== TO DO ==
All that should be output is the block of lines below from the line with "destruct s as [|a" to the line with "0 _ _ _)) in H end).", both included, exactly as written.

== RECORDS FOR THIS EXERCISE ==
(* ===== verification/Serving.v ===== *)
(** * Accepting and dialling connections (src/pubsub/pubsub.go, src/pubsub/client/client.go,
    src/node/node.go, src/internal/log/server.go)

    What the loops that accept connections do with each one, and the connections of a
    subscriber.  The results of [Accept] and of [net.Dial] are arguments. *)

From S2P Require Import Prelude Messages Kv Conn LogNet Broadcast Node Pubsub.

(** One result of [Accept]: a connection with the address of its other end, or an error. *)
Inductive accepted := Accepted (addr : bytes) (nc : netconn) | AcceptError.

(** ** The pubsub server *)
Module PubsubServer.
(** [None]: the port could not be opened. *)
Definition New (listens : bool) (nodeID : Z) : option pserver :=
  if listens then Some (mkPServer nodeID ∅ 0 []) else None.

(** After an error the loop goes on with the nil connection, whose address is asked for. *)
Definition listen_turn (s : pserver) (a : accepted) : outcome pserver :=
  match a with
  | Accepted addr nc => Ok (Pubsub.handleConnection s addr nc)
  | AcceptError => Halt Panic
  end.
Definition listen (s : pserver) (l : list accepted) : outcome pserver := range listen_turn s l.

Definition failed (a : accepted) : bool := match a with AcceptError => true | _ => false end.
(** The last connection from an address. *)
Definition latest (l : list accepted) : gmap (list Z) netconn :=
  foldl (λ m a, match a with Accepted addr nc => <[addr := nc]> m | AcceptError => m end) ∅ l.

(** The subscribers are the accepted connections, for each address the last one; one failed
    [Accept] ends the process. *)
Lemma listen_subscribes s l :
  if existsb failed l then listen s l = Halt Panic
  else listen s l = Ok (mkPServer (ps_nodeID s) ((PConn.NewConn <$> latest l) ∪ ps_conns s) (ps_notifiers s) (ps_notified s)).
Proof.
  induction l as [|a l IH] using rev_ind.
  - unfold latest. simpl. rewrite fmap_empty, (left_id_L ∅ (∪)). by destruct s.
  - unfold listen, latest in *. rewrite range_app, foldl_app, existsb_app. destruct (existsb failed l); simpl; rewrite IH; [done|].
    destruct a as [addr nc|]; [|done]. simpl. unfold Pubsub.handleConnection. simpl. by rewrite fmap_insert, insert_union_l.
Qed.
End PubsubServer.

(** ** The node *)

(** The connections that are given to [handleConnection]; an error is fatal. *)
Fixpoint node_listen (l : list accepted) : list netconn * outcome unit :=
  match l with
  | [] => ([], Ok tt)
  | AcceptError :: _ => ([], Halt Fatal)
  | Accepted _ nc :: l => let '(served, r) := node_listen l in (nc :: served, r)
  end.

(** ** The log server *)
Module LogServer.
(** How [Run] ends: it cannot listen, accepting fails, or it waits for the next connection. *)
Inductive ending := NotListening | NotAccepting | Waiting.

(** One connection after the other is served; with what is printed for them. *)
Fixpoint serve (l : list accepted) (printed : list (bytes * bytes)) : outcome (list (bytes * bytes) * ending) :=
  match l with
  | [] => Ok (printed, Waiting)
  | AcceptError :: _ => Ok (printed, NotAccepting)
  | Accepted _ nc :: l =>
      '(_, more) ← LogNet.handle nc;
      serve l (printed ++ more)
  end.
Definition Run (listens : bool) (l : list accepted) : outcome (list (bytes * bytes) * ending) :=
  if listens then serve l [] else Ok ([], NotListening).

(** What is printed for a connection does not depend on the ones before it. *)
Lemma serve_in_order (conns : list (bytes * netconn)) prints rest : ∀ printed,
  Forall2 (λ c p, ∃ nc', LogNet.handle c.2 = Ok (nc', p)) conns prints →
  serve ((λ c, Accepted c.1 c.2) <$> conns) printed = Ok (printed ++ mjoin prints, Waiting) ∧
  serve (((λ c, Accepted c.1 c.2) <$> conns) ++ AcceptError :: rest) printed = Ok (printed ++ mjoin prints, NotAccepting).
Proof.
  intros printed HF. revert printed. induction HF as [|[addr nc] p conns prints [nc' E] HF IH]; intros printed; simpl.
  { by rewrite app_nil_r. }
  simpl in E. rewrite E. cbn [mbind outcome_bind]. rewrite !(assoc_L (++)). apply IH.
Qed.
End LogServer.

(** ** A subscriber *)
Record client := mkClient { cl_nodes : gmap Z (list Z); cl_conns : gmap Z pconn }.

Module Client.
Section Client.
Context (dial : bytes → option netconn).

(** The client, and whether the node could be reached. *)
Definition run (c : client) (nodeID : Z) (addr : bytes) : client * bool :=
  match dial addr with
  | None => (c, false)
  | Some nc => (mkClient (cl_nodes c) (<[nodeID := PConn.NewConn nc]> (cl_conns c)), true)
  end.

(** A known address is left alone. *)
Definition cb (c : client) (nodeID : Z) (addr : bytes) : client :=
  if bool_decide (cl_nodes c !! nodeID = Some addr) then c
  else (run (mkClient (<[nodeID := addr]> (cl_nodes c)) (cl_conns c)) nodeID addr).1.

(** [order] is the order of the iteration over the addresses. *)
Definition New (order : list (Z * bytes)) (nodes : gmap Z (list Z)) : client :=
  foldl (λ c x, (run c x.1 x.2).1) (mkClient nodes ∅) order.

Lemma run_conns c i addr j :
  cl_nodes (run c i addr).1 = cl_nodes c ∧
  cl_conns (run c i addr).1 !! j =
    if decide (i = j) then match dial addr with Some nc => Some (PConn.NewConn nc) | None => cl_conns c !! j end
    else cl_conns c !! j.
Proof.
  unfold run. destruct (dial addr) as [nc|]; simpl; [|by case_decide]. split; [done|]. rewrite lookup_insert. by case_decide.
Qed.

(** Whatever the order, the client is connected to exactly the nodes that can be reached. *)
Lemma New_connects order nodes j :
  order ≡ₚ map_to_list nodes →
  cl_nodes (New order nodes) = nodes ∧
  cl_conns (New order nodes) !! j = PConn.NewConn <$> (nodes !! j ≫= dial).
Proof.
  intros Ho. assert (NoDup order.*1) as HN by (rewrite Ho; apply NoDup_fst_map_to_list).
  assert (∀ c, cl_conns c = ∅ → cl_nodes (foldl (λ c x, (run c x.1 x.2).1) c order) = cl_nodes c ∧
    cl_conns (foldl (λ c x, (run c x.1 x.2).1) c order) !! j = PConn.NewConn <$> ((list_to_map order : gmap Z (list Z)) !! j ≫= dial)) as H.
  { intros c Hc. clear Ho. induction order as [|[i addr] l IH] using rev_ind; [simpl; by rewrite Hc, !lookup_empty|].
    rewrite fmap_app, NoDup_app in HN. destruct HN as (HN & HD & _). destruct (IH HN) as [IH1 IH2]. rewrite foldl_app. cbn [foldl fst snd].
    destruct (run_conns (foldl (λ c x, (run c x.1 x.2).1) c l) i addr j) as [-> ->]. split; [done|].
    rewrite IH2, list_to_map_app. case_decide as E; [subst j|].
    - assert ((list_to_map l : gmap Z (list Z)) !! i = None) as EN.
      { apply not_elem_of_list_to_map. intros Hin. apply (HD i Hin). left. }
      rewrite lookup_union_r by done. simpl. rewrite lookup_insert_eq, EN. simpl. by destruct (dial addr).
    - rewrite lookup_union_l; [done|]. simpl. by rewrite lookup_insert_ne. }
  destruct (H (mkClient nodes ∅) eq_refl) as [H1 H2]. split; [exact H1|]. etrans; [exact H2|].
  by rewrite (list_to_map_proper order (map_to_list nodes) HN Ho), list_to_map_to_list.
Qed.
End Client.
End Client.
(* ===== verification/Listening.v ===== *)
(** * The program that prints transactions (src/cmd/pubsublistener/main.go)

    It reads the addresses of nodes from a flag, subscribes to them and prints every transaction in
    base64.  The standard library's [strings.Split], [strings.TrimSpace], [strconv.Atoi] and
    [base64.StdEncoding] are written out for what it uses of them. *)

From stdpp Require Import strings.
From S2P Require Import Prelude Messages Config GoText Kv Conn Broadcast Node NodeProps Pubsub Serving.

(** ** Text *)

(** [strings.Split(s, sep)] for a separator of one byte: never empty. *)
Fixpoint Split (sep : Z) (s : bytes) : list bytes :=
  match s with
  | [] => [[]]
  | c :: s => if c =? sep then [] :: Split sep s
              else match Split sep s with part :: parts => (c :: part) :: parts | [] => [[c]] end
  end.

(** [strconv.Atoi]: a sign, and digits that fit into 63 bits. *)
Definition Atoi (s : bytes) : option Z :=
  let '(neg, digits) := match s with 45 :: s => (true, s) | 43 :: s => (false, s) | _ => (false, s) end in
  n ← ParseUint digits;
  if neg : bool then if 2 ^ 63 <? n then None else Some (- n)
  else if 2 ^ 63 <=? n then None else Some n.

(** The UTF-8 text of the white space of Unicode. *)
Definition spaces : list bytes :=
  ((λ c, [c]) <$> [9; 10; 11; 12; 13; 32]) ++ [[194; 133]; [194; 160]; [225; 154; 128]] ++
  ((λ c, [226; 128; c]) <$> [128; 129; 130; 131; 132; 133; 134; 135; 136; 137; 138; 168; 169; 175]) ++
  [[226; 129; 159]; [227; 128; 128]].
Definition starts_with (p s : bytes) : bool := bool_decide (take (length p) s = p).
Fixpoint trim_left (fuel : nat) (s : bytes) : bytes :=
  match fuel, list_find (λ p, starts_with p s = true) spaces with
  | S fuel, Some (_, p) => trim_left fuel (drop (length p) s)
  | _, _ => s
  end.
Definition ends_with (p s : bytes) : bool := bool_decide (drop (length s - length p) s = p).
Fixpoint trim_right (fuel : nat) (s : bytes) : bytes :=
  match fuel, list_find (λ p, ends_with p s = true) spaces with
  | S fuel, Some (_, p) => trim_right fuel (take (length s - length p) s)
  | _, _ => s
  end.
Definition TrimSpace (s : bytes) : bytes := let s := trim_left (length s) s in trim_right (length s) s.

Module Base64.
Definition alphabet : bytes := lit "ABCDEFGHIJKLMNOPQRSTUVWXYZabcdefghijklmnopqrstuvwxyz0123456789+/".
Definition letter (d : Z) : Z := default 0 (alphabet !! Z.to_nat d).
Definition pad : Z := 61.
(** The four digits of three bytes. *)
Definition digit0 (a : Z) : Z := letter (a / 4).
Definition digit1 (a b : Z) : Z := letter (a mod 4 * 16 + b / 16).
Definition digit2 (b c : Z) : Z := letter (b mod 16 * 4 + c / 64).
Definition digit3 (c : Z) : Z := letter (c mod 64).
Fixpoint EncodeToString (s : bytes) : bytes :=
  match s with
  | [] => []
  | [a] => [digit0 a; digit1 a 0; pad; pad]
  | [a; b] => [digit0 a; digit1 a b; digit2 b 0; pad]
  | a :: b :: c :: s => digit0 a :: digit1 a b :: digit2 b c :: digit3 c :: EncodeToString s
  end.
End Base64.

(** ** The program *)
Module PubsubListener.

(** [None]: the program has exited with status 1. An entry without an address is out of the bounds of
    its parts. *)
Fixpoint split_entries (entries : list bytes) (out : gmap Z (list Z)) : outcome (option (gmap Z (list Z))) :=
  match entries with
  | [] => Ok (Some out)
  | v :: entries =>
      let sp := Split 61 v in
      id ← or_panic (head sp);
      match Atoi id with
      | None => Ok None
      | Some i =>
          addr ← or_panic (sp !! 1%nat);
          split_entries entries (<[u64 i := TrimSpace addr]> out)
      end
  end.
Definition splitAddresses (s : bytes) : outcome (option (gmap Z (list Z))) := split_entries (Split 44 s) ∅.

(** The line that is printed for a transaction. *)
Definition pubsubCallback (nodeID : Z) (tx : bytes) : bytes :=
  lit "node-" ++ dec nodeID ++ lit " => tx=" ++ Base64.EncodeToString tx ++ [10].

(** The client of the nodes in the flag, or exit status 1; [order] is the order of the
    iteration over the addresses. *)
Definition main (dial : bytes → option netconn) (order : gmap Z (list Z) → list (Z * bytes)) (addrs : bytes)
    : outcome (option client) :=
  match addrs with
  | [] => Ok None
  | _ =>
      o ← (splitAddresses addrs : outcome (option (gmap Z (list Z))));
      Ok (match o with Some nodes => Some (Client.New dial (order nodes) nodes) | None => None end)
  end.
End PubsubListener.

(** ** Printing *)
Module Base64Props.
Import Base64.
Definition is_byte (c : Z) : Prop := 0 ≤ c < 256.
Lemma alphabet_once : NoDup (pad :: alphabet) ∧ length alphabet = 64%nat.
Proof. split; [apply (bool_decide_unpack _)|]; vm_compute; done. Qed.
Lemma letter_inj d e : 0 ≤ d < 64 → 0 ≤ e < 64 → letter d = letter e → d = e.
Proof.
  intros Hd He. destruct alphabet_once as [[_ HN]%NoDup_cons HL]. unfold letter.
  destruct (lookup_lt_is_Some_2 alphabet (Z.to_nat d)) as [x Ex]; [lia|].
  destruct (lookup_lt_is_Some_2 alphabet (Z.to_nat e)) as [y Ey]; [lia|].
  rewrite Ex, Ey. simpl. intros ->. pose proof (NoDup_lookup _ _ _ _ HN Ex Ey). lia.
Qed.
Lemma letter_pad d : 0 ≤ d < 64 → letter d ≠ pad.
Proof.
  intros Hd. destruct alphabet_once as [[HP _]%NoDup_cons HL]. unfold letter.
  destruct (lookup_lt_is_Some_2 alphabet (Z.to_nat d)) as [x Ex]; [lia|]. rewrite Ex. simpl. intros ->.
  apply HP. by eapply list_elem_of_lookup_2.
Qed.

(** The digits are below 64. *)
Lemma digit_bounds a b c : is_byte a → is_byte b → is_byte c →
  0 ≤ a / 4 < 64 ∧ 0 ≤ a mod 4 * 16 + b / 16 < 64 ∧ 0 ≤ b mod 16 * 4 + c / 64 < 64 ∧ 0 ≤ c mod 64 < 64.
Proof. unfold is_byte. intros. Z.div_mod_to_equations. lia. Qed.
Lemma zero_byte : is_byte 0.
Proof. unfold is_byte. lia. Qed.
Lemma digits_inj a b c a' b' c' :
  is_byte a → is_byte b → is_byte c → is_byte a' → is_byte b' → is_byte c' →
  digit0 a = digit0 a' → digit1 a b = digit1 a' b' → digit2 b c = digit2 b' c' →
  a = a' ∧ b = b' ∧ (digit3 c = digit3 c' → c = c').
Proof.
  intros Ha Hb Hc Ha' Hb' Hc'. destruct (digit_bounds a b c) as (B0 & B1 & B2 & B3); [done..|].
  destruct (digit_bounds a' b' c') as (B0' & B1' & B2' & B3'); [done..|].
  intros E0%letter_inj E1%letter_inj E2%letter_inj; [|done..]. unfold is_byte in *.
  assert (a = a' ∧ b = b') as [-> ->] by (Z.div_mod_to_equations; lia).
  split_and!; [done|done|]. intros E3%letter_inj; [|done..]. Z.div_mod_to_equations; lia.
Qed.
(** A digit of the text is not the padding. *)
Lemma digit23_pad b c : is_byte b → is_byte c → digit2 b c ≠ pad ∧ digit3 c ≠ pad.
Proof. intros Hb Hc. destruct (digit_bounds 0 b c zero_byte Hb Hc) as (_ & _ & B2 & B3). split; by apply letter_pad. Qed.

(** Different transactions are printed differently. *)
Theorem EncodeToString_inj s t : Forall is_byte s → Forall is_byte t → EncodeToString s = EncodeToString t → s = t.
Proof.
  remember (length s) as n eqn:En. revert s t En. induction n as [n IH] using lt_wf_ind. intros s t En Hs Ht.
  pose proof zero_byte as H0.
  destruct s as [|a [|b [|c s]]], t as [|a' [|b' [|c' t]]]; try done; rewrite !Forall_cons in *; destruct_and?; cbn [EncodeToString];
    intros [=]; repeat match goal with H : pad = _ |- _ => symmetry in H end;
    try (exfalso; match goal with
      | H : digit2 _ _ = pad |- _ => by eapply (proj1 (digit23_pad _ _ _ _)) in H
      | H : digit3 _ = pad |- _ => by eapply (proj2 (digit23_pad 0 _ _ _)) in H end).
  - destruct (digits_inj a 0 0 a' 0 0) as (-> & _ & _); done.
  - destruct (digits_inj a b 0 a' b' 0) as (-> & -> & _); done.
  - destruct (digits_inj a b c a' b' c') as (-> & -> & Hc); [done..|]. rewrite Hc by done. do 3 f_equal.
    eapply IH; [|reflexivity|done|done|done]. simpl in En. lia.
Unshelve. all: done.
Qed.
End Base64Props.

(** ** Splitting *)
Lemma Split_nonempty sep s : Split sep s ≠ [].
Proof. destruct s as [|c s]; simpl; [done|]. destruct (_ =? _); [done|]. by destruct (Split sep s). Qed.
Lemma Split_none sep s : sep ∉ s → Split sep s = [s].
Proof.
  induction s as [|c s IH]; [done|]. rewrite not_elem_of_cons. intros [Hc Hs]. simpl.
  rewrite (proj2 (Z.eqb_neq c sep)) by done. by rewrite IH.
Qed.
Lemma Split_app sep s rest : sep ∉ s → Split sep (s ++ sep :: rest) = s :: Split sep rest.
Proof.
  induction s as [|c s IH]; simpl; [by rewrite Z.eqb_refl|]. rewrite not_elem_of_cons. intros [Hc Hs].
  rewrite (proj2 (Z.eqb_neq c sep)) by done. by rewrite IH.
Qed.

Lemma Atoi_dec z : 0 ≤ z < 2 ^ 63 → Atoi (dec z) = Some z.
Proof.
  intros Hz. unfold Atoi. pose proof (dec_digits z) as HF.
  assert ((match dec z with 45 :: s => (true, s) | 43 :: s => (false, s) | _ => (false, dec z) end) = (false, dec z)) as ->.
  { destruct (dec z) as [|c s]; [done|]. apply Forall_cons in HF as [Hc _].
    repeat (case_match; try done; try lia). }
  rewrite ParseUint_dec by (unfold is_u64; lia). cbn [mbind option_bind].
  destruct (Z.leb_spec (2 ^ 63) z); [lia|done].
Qed.

(** An address as it is given: without separators and without spaces around it. *)
Record plain (addr : bytes) : Prop := {
  pl_comma : 44 ∉ addr; pl_equals : 61 ∉ addr; pl_trim : TrimSpace addr = addr }.

(** The flag that names the addresses [l]. *)
Definition entry_text (x : Z * bytes) : bytes := dec x.1 ++ 61 :: x.2.
Fixpoint addrs_text (l : list (Z * bytes)) : bytes :=
  match l with [] => [] | [x] => entry_text x | x :: l => entry_text x ++ 44 :: addrs_text l end.

Lemma not_digit c z : c ∉ dec z ∨ 48 ≤ c ≤ 57.
Proof.
  destruct (decide (c ∈ dec z)) as [Hin|]; [right|by left]. pose proof (dec_digits z) as HF.
  by apply (proj1 (Forall_forall _ _) HF) in Hin.
Qed.
Lemma entry_text_comma x : plain x.2 → 44 ∉ entry_text x.
Proof.
  intros [H1 _ _]. unfold entry_text. rewrite not_elem_of_app, not_elem_of_cons.
  split_and!; [by destruct (not_digit 44 x.1) as [?|?]; [|lia]|done|done].
Qed.
Lemma entry_text_parts x : plain x.2 → Split 61 (entry_text x) = [dec x.1; x.2].
Proof.
  intros [_ H2 _]. unfold entry_text. rewrite Split_app by (by destruct (not_digit 61 x.1) as [?|?]; [|lia]).
  by rewrite Split_none.
Qed.
Lemma addrs_text_entries l : l ≠ [] → Forall (λ x, plain x.2) l → Split 44 (addrs_text l) = entry_text <$> l.
Proof.
  intros Hne HF. induction HF as [|x l Hx HF IH]; [done|]. destruct l as [|y l].
  - simpl. by apply Split_none, entry_text_comma.
  - change (addrs_text (x :: y :: l)) with (entry_text x ++ 44 :: addrs_text (y :: l)). rewrite Split_app by (by apply entry_text_comma). by rewrite IH.
Qed.

Lemma split_entries_text l : ∀ out,
  Forall (λ x, 0 ≤ x.1 < 2 ^ 63 ∧ plain x.2) l →
  PubsubListener.split_entries (entry_text <$> l) out = Ok (Some (foldl (λ m x, <[x.1 := x.2]> m) out l)).
Proof.
  induction l as [|x l IH]; intros out HF; [done|]. apply Forall_cons in HF as [[Hi Hp] HF].
  cbn [fmap list_fmap PubsubListener.split_entries]. rewrite entry_text_parts by done. cbn [head or_panic mbind outcome_bind].
  rewrite Atoi_dec by done. simpl. rewrite (pl_trim _ Hp), u64_small by (unfold is_u64; lia). by apply IH.
Qed.

Lemma insert_all_map (m : gmap Z (list Z)) l : NoDup l.*1 → foldl (λ m x, <[x.1 := x.2]> m) m l = list_to_map l ∪ m.
Proof.
  revert m. induction l as [|[i a] l IH]; intros m HN; simpl; [by rewrite (left_id_L ∅ (∪))|].
  apply NoDup_cons in HN as [Hi HN]. rewrite IH by done. simpl.
  rewrite <- insert_union_l, <- insert_union_r; [done|]. by apply not_elem_of_list_to_map.
Qed.

(** The program subscribes to the nodes that its flag names and that can be reached, and to no
    others. *)
Theorem listener_subscribes dial order (nodes : gmap Z (list Z)) l :
  l ≡ₚ map_to_list nodes → l ≠ [] → Forall (λ x, 0 ≤ x.1 < 2 ^ 63 ∧ plain x.2) l → (∀ m, order m ≡ₚ map_to_list m) →
  ∃ c, PubsubListener.main dial order (addrs_text l) = Ok (Some c) ∧
    ∀ j, cl_conns c !! j = PConn.NewConn <$> (nodes !! j ≫= dial).
Proof.
  intros Hl Hne HF Ho. assert (NoDup l.*1) as HN by (rewrite Hl; apply NoDup_fst_map_to_list).
  assert (foldl (λ m x, <[x.1 := x.2]> m) ∅ l = nodes) as Em.
  { rewrite insert_all_map by done. rewrite (right_id_L ∅ (∪)).
    by rewrite (list_to_map_proper l (map_to_list nodes) HN Hl), list_to_map_to_list. }
  exists (Client.New dial (order nodes) nodes). split; [|intros j; by apply Client.New_connects].
  unfold PubsubListener.main, PubsubListener.splitAddresses. destruct (addrs_text l) as [|c s] eqn:E.
  { destruct l as [|x [|y l]]; [done| |]; simpl in E; unfold entry_text in E; by apply (f_equal length) in E; rewrite ?length_app in E; simpl in E; lia. }
  rewrite <- E, addrs_text_entries; [|done|by eapply Forall_impl; [exact HF|intros x []]].
  rewrite split_entries_text by done. cbn [mbind outcome_bind]. by rewrite Em.
Qed.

== RESULT FOR THIS TASK ==
  destruct s as [|a [|b [|c s]]], t as [|a' [|b' [|c' t]]]; try done; rewrite !Forall_cons in *; destruct_and?; cbn [EncodeToString];
    intros [=]; repeat match goal with H : pad = _ |- _ => symmetry in H end;
    try (exfalso; match goal with
      | H : digit2 _ _ = pad |- _ => by eapply (proj1 (digit23_pad _ _ _ _)) in H
      | H : digit3 _ = pad |- _ => by eapply (proj2 (digit23_pad 0 _ _ _)) in H end).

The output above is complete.